What is required: Quote exactly the lines spanning from the top of the data below to the line that contains "[UpstreamHandler] leaves open", including both.

· · · ·

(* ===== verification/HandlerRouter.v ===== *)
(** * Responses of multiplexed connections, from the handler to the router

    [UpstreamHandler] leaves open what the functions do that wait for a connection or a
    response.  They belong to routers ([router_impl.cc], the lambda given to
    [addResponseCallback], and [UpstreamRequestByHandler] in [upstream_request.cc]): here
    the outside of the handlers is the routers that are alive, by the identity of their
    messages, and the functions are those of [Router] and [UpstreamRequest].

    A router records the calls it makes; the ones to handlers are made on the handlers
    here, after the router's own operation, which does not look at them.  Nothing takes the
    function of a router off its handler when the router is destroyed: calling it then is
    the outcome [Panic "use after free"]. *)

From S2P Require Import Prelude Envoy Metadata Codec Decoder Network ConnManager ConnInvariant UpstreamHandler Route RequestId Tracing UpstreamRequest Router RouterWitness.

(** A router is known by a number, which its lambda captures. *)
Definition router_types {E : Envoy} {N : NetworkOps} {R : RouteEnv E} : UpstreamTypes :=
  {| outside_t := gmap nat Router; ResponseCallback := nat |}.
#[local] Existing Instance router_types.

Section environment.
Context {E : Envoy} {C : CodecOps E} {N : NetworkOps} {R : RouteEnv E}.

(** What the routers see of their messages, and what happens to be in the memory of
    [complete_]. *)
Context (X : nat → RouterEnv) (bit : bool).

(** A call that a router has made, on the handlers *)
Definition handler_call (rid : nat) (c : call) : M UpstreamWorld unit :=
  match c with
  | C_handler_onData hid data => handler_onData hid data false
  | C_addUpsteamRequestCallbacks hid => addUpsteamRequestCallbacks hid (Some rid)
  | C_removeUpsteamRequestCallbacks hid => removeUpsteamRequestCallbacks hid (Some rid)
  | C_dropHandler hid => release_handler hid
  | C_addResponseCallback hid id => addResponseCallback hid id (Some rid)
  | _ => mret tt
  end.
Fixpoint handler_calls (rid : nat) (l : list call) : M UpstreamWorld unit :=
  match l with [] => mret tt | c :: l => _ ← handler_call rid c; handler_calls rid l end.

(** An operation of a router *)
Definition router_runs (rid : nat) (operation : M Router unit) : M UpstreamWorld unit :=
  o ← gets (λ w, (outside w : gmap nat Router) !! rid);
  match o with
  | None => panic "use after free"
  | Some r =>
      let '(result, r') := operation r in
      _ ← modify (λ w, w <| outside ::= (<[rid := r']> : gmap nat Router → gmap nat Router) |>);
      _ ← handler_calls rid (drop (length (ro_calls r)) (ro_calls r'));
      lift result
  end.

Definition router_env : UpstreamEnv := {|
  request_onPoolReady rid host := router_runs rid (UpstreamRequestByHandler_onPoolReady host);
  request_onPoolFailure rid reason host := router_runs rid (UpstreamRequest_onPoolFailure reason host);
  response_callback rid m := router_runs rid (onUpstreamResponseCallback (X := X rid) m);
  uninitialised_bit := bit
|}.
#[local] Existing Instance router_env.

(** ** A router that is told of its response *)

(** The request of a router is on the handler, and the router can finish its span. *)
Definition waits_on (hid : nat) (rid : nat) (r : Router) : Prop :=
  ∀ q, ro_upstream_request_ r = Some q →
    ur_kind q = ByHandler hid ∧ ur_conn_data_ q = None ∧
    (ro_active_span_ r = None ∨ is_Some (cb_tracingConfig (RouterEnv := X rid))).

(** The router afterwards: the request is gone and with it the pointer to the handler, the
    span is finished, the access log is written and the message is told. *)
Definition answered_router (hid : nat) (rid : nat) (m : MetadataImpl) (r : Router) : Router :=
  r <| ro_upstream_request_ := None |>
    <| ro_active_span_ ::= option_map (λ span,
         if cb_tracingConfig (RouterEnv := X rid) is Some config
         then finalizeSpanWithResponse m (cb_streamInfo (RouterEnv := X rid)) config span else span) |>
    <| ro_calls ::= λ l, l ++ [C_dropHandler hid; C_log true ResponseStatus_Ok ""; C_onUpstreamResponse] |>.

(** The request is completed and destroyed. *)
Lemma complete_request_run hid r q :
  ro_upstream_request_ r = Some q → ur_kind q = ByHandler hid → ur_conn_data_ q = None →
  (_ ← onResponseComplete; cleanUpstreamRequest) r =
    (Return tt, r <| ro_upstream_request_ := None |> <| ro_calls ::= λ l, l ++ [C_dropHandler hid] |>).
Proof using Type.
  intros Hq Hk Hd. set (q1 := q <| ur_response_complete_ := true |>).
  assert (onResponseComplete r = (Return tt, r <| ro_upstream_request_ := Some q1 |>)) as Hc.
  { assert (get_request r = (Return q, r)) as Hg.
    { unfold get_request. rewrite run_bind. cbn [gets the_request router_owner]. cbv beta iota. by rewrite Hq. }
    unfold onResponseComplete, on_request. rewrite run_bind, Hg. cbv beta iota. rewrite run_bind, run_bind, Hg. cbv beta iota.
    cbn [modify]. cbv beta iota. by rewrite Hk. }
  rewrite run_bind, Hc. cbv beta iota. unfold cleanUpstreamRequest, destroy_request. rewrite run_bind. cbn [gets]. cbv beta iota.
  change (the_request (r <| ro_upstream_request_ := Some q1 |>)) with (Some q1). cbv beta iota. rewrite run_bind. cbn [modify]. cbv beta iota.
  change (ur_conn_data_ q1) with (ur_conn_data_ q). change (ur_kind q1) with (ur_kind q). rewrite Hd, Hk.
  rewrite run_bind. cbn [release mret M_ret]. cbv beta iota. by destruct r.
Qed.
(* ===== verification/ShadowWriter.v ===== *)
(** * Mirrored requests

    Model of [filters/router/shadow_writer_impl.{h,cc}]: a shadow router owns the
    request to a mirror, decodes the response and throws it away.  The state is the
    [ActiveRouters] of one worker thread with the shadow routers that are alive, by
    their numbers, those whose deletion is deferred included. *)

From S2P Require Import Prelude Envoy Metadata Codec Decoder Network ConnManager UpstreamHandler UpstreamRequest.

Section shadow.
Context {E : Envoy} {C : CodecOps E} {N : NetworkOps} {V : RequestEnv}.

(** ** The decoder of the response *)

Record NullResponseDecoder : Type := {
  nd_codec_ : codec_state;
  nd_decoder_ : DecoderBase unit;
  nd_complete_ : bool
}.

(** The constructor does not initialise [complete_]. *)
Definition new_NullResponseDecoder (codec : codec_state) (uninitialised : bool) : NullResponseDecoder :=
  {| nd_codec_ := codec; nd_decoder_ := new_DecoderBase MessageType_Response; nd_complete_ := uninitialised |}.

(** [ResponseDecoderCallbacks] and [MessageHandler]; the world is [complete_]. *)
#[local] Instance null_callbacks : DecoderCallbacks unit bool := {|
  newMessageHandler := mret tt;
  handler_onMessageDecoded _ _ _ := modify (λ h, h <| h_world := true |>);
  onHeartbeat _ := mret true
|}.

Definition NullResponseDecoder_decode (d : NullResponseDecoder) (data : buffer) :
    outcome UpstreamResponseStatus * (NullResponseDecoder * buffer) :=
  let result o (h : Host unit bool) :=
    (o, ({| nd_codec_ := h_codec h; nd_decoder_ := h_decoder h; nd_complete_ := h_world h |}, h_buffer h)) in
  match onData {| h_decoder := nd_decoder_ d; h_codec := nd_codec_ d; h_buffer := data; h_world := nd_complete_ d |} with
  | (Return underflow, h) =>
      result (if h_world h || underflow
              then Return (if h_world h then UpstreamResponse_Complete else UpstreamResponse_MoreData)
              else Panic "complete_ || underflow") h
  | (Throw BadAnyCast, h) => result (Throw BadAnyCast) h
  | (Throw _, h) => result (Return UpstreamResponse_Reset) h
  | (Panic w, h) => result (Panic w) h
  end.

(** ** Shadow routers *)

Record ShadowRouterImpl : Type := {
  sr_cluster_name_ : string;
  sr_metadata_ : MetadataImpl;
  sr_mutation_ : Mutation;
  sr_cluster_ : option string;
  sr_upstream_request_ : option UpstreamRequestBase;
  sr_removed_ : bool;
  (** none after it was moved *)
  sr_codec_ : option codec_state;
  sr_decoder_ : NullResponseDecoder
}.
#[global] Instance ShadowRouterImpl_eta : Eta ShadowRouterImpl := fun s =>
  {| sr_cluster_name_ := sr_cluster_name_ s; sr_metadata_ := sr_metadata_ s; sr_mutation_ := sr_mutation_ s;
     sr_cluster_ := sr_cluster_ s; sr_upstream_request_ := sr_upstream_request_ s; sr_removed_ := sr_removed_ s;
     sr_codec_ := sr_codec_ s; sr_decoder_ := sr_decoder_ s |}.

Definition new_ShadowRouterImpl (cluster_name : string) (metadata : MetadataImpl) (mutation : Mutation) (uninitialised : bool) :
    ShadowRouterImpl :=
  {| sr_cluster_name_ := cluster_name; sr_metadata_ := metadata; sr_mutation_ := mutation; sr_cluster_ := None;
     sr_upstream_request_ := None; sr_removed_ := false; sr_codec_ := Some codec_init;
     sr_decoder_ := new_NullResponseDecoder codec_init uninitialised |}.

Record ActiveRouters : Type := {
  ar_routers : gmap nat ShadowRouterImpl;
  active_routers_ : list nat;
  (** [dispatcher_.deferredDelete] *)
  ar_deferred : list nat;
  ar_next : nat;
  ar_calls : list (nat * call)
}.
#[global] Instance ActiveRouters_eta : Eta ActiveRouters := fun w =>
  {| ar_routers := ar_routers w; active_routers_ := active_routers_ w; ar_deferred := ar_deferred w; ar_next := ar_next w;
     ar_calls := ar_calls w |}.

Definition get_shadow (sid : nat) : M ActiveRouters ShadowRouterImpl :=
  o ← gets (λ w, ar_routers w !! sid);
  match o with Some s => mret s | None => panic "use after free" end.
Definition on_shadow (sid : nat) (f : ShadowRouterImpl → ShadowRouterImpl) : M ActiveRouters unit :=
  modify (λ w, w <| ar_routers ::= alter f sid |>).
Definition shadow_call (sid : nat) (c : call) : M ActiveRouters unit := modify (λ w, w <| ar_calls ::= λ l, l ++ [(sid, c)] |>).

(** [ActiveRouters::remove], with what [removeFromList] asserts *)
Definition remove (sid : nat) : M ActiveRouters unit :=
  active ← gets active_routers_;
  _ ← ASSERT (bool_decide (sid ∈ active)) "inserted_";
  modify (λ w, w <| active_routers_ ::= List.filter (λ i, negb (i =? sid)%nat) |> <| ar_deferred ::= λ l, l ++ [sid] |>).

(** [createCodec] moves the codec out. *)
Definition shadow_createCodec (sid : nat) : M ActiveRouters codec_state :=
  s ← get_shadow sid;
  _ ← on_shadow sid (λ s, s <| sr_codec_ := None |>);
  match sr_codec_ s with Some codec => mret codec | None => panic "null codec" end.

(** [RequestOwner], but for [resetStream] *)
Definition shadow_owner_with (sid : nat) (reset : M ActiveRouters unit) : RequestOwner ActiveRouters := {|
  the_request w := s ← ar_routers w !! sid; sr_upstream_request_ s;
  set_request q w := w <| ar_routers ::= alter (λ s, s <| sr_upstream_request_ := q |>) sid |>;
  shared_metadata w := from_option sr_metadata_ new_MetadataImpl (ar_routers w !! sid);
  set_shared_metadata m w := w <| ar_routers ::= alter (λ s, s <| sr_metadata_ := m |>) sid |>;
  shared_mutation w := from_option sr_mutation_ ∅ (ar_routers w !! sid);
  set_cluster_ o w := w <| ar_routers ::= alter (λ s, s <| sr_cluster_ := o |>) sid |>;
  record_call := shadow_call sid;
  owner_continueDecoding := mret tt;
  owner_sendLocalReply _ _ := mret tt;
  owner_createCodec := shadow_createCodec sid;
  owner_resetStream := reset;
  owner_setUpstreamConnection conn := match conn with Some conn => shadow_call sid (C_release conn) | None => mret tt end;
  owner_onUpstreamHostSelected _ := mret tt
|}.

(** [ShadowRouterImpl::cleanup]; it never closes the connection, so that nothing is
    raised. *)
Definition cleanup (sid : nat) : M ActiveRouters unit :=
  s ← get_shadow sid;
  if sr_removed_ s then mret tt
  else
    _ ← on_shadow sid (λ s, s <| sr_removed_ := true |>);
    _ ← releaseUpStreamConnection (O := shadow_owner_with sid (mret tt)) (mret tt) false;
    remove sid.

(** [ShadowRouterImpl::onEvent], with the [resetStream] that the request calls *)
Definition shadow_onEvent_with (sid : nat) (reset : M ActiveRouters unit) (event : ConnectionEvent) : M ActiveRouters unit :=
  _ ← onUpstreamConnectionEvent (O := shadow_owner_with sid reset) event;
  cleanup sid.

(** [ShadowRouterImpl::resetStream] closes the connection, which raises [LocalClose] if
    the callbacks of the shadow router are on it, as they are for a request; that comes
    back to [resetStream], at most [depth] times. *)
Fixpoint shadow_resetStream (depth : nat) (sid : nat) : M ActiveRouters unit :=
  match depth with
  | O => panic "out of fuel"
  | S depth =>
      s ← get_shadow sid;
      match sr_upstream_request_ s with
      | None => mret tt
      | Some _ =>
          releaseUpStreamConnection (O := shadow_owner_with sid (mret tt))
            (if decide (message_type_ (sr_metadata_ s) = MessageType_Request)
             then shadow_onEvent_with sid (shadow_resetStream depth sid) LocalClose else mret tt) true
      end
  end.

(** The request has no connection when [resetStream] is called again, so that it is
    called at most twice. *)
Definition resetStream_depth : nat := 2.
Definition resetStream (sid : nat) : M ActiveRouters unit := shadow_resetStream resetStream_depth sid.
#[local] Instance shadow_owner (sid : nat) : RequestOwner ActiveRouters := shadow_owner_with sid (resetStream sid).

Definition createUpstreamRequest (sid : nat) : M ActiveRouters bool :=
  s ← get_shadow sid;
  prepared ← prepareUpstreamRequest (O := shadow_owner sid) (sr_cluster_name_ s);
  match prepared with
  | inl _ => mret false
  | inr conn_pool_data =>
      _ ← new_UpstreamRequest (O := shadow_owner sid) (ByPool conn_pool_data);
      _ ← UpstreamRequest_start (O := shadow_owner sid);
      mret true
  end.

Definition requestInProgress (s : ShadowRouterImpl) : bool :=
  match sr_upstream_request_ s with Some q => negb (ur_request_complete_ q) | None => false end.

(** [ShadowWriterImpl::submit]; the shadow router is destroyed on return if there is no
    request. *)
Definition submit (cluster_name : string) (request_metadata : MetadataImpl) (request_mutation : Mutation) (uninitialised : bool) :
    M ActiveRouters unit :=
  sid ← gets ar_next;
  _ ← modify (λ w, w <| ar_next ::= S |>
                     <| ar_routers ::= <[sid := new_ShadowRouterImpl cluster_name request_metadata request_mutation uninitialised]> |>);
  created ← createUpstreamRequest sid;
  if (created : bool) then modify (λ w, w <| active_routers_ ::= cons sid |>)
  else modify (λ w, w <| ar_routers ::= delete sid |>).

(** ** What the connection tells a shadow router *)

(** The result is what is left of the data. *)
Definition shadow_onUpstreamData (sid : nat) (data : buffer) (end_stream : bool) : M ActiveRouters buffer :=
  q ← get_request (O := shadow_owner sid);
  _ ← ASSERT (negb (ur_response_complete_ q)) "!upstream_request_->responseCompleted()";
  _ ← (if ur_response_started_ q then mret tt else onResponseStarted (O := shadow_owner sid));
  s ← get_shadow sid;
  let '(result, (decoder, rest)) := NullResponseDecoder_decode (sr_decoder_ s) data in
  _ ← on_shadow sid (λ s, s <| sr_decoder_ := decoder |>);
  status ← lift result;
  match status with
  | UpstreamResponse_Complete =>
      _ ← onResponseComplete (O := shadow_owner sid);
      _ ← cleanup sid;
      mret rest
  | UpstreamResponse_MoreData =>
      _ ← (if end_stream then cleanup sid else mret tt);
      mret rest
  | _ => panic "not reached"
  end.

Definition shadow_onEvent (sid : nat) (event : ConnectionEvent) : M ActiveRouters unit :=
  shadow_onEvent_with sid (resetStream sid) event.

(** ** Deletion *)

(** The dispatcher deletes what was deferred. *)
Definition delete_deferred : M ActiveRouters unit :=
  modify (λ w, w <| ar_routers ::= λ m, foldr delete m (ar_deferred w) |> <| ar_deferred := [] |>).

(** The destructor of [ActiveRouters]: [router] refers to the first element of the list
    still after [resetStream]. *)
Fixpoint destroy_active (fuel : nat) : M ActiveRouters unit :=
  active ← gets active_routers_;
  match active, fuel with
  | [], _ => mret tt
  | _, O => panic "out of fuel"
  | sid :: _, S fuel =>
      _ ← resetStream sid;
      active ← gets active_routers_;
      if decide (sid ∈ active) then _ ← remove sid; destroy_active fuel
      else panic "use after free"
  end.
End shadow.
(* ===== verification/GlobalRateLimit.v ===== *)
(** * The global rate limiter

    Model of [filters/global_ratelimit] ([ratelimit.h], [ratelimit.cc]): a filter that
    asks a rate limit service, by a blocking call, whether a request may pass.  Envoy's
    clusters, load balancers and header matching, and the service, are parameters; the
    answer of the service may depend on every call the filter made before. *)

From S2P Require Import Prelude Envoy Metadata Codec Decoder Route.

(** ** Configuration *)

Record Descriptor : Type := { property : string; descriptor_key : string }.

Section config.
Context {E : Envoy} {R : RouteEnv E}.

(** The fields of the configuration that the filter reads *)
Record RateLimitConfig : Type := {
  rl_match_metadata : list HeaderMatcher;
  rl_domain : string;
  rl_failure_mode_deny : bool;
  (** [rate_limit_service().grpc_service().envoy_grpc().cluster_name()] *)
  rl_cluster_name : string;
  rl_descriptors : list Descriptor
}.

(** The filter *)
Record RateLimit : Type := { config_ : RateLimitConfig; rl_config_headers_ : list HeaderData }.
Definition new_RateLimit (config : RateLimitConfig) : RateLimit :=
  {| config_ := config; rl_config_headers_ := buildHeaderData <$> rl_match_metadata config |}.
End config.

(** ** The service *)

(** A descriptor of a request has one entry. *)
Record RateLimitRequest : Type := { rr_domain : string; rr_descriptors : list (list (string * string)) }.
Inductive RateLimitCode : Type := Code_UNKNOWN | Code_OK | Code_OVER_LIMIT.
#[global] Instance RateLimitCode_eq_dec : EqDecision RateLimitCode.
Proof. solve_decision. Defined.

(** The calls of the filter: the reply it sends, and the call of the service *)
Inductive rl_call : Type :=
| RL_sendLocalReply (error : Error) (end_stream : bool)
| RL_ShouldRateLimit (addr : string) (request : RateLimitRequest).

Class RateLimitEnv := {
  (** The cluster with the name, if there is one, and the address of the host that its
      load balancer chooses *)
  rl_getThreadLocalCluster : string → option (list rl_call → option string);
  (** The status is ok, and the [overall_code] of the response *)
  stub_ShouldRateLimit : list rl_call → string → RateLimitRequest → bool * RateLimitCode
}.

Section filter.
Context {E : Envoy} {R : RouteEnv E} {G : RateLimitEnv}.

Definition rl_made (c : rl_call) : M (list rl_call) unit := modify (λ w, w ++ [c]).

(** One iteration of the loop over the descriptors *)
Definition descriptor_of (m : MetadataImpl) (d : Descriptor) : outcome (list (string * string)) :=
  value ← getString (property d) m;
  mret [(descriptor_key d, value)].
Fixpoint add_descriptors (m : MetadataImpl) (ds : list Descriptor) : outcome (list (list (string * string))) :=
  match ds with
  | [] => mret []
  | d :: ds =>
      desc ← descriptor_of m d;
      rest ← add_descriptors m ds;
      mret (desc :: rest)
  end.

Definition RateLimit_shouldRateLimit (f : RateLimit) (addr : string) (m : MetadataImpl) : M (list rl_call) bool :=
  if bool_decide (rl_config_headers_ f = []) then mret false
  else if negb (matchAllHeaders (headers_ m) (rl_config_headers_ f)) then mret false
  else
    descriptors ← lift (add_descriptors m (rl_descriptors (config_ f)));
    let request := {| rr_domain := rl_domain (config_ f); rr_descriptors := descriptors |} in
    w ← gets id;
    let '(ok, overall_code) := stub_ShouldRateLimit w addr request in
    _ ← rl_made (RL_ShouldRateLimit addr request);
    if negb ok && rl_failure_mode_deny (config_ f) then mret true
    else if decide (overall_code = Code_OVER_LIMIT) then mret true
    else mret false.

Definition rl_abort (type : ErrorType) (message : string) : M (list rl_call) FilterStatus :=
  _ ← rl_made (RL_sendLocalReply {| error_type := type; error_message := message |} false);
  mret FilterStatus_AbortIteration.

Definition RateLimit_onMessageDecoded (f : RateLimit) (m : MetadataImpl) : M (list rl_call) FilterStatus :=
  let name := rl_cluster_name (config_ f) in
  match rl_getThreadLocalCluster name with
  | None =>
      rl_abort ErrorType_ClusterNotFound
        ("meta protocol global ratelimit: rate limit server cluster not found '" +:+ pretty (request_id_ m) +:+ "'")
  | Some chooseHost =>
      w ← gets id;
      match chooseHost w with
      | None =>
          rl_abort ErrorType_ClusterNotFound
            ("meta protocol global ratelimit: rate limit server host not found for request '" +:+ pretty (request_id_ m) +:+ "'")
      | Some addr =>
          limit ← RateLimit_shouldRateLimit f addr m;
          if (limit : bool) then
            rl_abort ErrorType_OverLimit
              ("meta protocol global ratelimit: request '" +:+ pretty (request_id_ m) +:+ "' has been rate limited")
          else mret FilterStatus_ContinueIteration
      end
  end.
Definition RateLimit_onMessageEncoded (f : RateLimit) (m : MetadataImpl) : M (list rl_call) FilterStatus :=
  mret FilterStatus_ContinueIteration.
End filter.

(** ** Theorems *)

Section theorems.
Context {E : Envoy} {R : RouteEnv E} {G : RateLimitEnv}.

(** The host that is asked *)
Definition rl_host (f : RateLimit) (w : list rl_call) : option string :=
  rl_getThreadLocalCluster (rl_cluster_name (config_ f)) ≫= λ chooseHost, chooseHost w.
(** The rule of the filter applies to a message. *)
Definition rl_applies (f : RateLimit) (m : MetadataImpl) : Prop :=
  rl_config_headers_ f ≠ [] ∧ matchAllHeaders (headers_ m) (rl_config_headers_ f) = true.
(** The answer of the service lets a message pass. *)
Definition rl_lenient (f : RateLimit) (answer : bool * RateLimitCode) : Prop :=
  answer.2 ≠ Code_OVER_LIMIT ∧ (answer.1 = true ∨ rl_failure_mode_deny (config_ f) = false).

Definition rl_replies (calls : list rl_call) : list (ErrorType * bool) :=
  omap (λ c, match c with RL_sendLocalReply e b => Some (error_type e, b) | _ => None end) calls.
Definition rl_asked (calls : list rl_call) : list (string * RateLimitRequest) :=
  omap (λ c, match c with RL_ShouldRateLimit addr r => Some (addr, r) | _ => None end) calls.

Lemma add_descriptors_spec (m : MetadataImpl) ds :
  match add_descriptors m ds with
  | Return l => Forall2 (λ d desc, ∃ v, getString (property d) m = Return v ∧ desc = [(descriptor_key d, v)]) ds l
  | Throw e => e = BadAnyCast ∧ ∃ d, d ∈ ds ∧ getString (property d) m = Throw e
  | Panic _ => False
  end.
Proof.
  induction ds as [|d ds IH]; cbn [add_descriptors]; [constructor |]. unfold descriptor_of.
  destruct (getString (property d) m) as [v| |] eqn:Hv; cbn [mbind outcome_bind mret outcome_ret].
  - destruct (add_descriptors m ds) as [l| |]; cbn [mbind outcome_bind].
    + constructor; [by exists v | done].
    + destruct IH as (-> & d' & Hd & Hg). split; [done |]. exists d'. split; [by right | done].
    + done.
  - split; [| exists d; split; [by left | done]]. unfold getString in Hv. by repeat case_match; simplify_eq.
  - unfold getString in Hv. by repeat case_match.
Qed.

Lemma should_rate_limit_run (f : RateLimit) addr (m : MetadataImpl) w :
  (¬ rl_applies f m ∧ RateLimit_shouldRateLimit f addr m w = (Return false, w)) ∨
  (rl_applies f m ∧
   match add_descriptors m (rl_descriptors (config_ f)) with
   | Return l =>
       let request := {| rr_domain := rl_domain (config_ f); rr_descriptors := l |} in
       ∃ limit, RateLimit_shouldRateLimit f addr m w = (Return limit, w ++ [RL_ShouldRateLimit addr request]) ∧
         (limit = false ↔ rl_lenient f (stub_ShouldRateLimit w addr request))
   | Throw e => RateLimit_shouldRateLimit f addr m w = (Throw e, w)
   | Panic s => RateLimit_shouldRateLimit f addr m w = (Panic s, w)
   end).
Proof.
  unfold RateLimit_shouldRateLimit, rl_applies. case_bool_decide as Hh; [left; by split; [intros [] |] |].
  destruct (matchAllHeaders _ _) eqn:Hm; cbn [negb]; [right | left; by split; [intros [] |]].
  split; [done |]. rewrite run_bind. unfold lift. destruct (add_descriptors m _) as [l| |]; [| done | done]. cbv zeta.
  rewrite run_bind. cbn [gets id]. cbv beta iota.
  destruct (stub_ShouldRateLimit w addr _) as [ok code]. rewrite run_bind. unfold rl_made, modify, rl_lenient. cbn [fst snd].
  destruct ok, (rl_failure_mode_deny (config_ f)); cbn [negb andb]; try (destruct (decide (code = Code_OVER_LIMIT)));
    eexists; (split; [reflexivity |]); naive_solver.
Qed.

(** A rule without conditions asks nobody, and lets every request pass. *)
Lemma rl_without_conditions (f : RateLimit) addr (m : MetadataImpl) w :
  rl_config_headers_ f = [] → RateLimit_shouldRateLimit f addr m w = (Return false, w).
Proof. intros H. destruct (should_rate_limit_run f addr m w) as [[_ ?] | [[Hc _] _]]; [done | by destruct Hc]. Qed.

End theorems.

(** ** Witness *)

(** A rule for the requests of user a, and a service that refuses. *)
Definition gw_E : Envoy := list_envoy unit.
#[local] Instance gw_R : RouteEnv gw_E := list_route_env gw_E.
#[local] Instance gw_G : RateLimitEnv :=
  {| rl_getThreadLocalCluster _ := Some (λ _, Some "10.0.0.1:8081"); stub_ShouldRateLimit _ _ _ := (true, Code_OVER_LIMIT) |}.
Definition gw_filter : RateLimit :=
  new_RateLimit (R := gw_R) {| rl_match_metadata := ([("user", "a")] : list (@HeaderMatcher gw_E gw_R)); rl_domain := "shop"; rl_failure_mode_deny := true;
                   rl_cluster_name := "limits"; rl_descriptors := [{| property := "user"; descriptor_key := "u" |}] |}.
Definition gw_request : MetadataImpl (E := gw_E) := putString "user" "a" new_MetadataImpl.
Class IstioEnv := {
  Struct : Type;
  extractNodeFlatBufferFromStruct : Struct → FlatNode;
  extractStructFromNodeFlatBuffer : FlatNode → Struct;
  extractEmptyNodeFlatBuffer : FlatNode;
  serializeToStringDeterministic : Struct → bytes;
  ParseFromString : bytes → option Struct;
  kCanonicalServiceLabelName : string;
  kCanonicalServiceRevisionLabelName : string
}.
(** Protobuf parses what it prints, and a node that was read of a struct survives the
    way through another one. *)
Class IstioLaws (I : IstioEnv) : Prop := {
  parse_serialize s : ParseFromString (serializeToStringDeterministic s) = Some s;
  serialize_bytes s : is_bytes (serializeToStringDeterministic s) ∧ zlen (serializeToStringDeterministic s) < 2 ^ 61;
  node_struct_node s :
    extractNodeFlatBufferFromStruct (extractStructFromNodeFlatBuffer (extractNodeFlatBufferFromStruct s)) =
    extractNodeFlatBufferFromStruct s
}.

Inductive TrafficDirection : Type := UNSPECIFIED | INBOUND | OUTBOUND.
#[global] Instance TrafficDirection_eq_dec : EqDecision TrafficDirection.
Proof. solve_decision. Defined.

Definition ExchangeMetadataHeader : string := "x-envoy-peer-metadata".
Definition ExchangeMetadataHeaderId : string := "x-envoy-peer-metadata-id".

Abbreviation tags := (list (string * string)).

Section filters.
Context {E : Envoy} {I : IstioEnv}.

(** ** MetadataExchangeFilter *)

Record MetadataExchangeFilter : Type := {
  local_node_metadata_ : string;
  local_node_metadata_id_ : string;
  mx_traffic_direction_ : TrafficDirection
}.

· · · ·

Written solution:
(* ===== verification/HandlerRouter.v ===== *)
(** * Responses of multiplexed connections, from the handler to the router

    [UpstreamHandler] leaves open what the functions do that wait for a connection or a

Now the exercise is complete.